Which lines in the records below contain the word "gitlab"? Copy each one.
Start of Data records
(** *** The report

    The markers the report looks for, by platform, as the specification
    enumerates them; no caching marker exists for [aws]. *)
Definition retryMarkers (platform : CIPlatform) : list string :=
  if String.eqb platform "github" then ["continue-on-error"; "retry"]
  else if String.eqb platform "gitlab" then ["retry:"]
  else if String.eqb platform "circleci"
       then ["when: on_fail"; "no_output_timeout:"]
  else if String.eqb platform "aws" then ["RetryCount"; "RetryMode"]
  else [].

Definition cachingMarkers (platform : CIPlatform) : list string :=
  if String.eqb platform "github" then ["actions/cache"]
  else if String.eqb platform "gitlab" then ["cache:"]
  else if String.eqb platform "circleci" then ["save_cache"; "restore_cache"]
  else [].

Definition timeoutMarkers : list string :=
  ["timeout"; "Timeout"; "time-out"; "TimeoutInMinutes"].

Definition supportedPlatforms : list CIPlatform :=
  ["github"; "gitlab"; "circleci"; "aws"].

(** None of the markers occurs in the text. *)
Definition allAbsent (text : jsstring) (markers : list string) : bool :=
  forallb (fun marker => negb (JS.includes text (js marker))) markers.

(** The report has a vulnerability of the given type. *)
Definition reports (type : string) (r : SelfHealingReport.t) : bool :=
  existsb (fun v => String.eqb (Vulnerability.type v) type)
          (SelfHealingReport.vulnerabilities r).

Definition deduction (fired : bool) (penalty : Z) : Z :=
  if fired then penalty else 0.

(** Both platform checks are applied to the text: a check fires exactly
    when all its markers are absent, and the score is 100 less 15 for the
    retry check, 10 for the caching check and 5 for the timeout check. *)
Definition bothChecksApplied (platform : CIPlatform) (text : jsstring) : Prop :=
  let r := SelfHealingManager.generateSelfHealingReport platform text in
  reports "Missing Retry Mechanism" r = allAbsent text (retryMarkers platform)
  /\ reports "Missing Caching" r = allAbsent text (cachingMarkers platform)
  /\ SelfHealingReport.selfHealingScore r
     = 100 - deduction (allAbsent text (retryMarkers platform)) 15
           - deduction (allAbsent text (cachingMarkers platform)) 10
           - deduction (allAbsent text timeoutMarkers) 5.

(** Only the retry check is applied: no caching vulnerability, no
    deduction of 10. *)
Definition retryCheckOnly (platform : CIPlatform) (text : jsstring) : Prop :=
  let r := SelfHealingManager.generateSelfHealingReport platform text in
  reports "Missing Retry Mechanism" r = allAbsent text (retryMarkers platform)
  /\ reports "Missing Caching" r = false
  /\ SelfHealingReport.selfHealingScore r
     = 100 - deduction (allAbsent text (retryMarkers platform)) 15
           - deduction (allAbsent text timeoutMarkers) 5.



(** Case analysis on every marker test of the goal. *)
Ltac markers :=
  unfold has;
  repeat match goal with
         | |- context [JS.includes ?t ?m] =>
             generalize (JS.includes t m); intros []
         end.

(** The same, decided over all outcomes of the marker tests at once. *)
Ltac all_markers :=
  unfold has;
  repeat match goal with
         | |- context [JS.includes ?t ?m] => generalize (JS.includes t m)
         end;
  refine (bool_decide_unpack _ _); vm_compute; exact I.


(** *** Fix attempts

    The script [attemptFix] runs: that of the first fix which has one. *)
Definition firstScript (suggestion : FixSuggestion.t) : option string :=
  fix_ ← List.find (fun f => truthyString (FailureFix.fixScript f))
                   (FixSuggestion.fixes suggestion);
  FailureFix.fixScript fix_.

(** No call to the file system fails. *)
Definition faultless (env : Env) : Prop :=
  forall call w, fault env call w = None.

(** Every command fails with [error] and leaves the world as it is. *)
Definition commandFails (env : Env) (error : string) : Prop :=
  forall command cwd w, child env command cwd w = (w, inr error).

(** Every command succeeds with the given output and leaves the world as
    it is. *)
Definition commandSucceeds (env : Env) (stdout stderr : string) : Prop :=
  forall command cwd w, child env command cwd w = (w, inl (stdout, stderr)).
End of Data records
▸ **Your solution**:
  else if String.eqb platform "gitlab" then ["retry:"]
  else if String.eqb platform "gitlab" then ["cache:"]
  ["github"; "gitlab"; "circleci"; "aws"].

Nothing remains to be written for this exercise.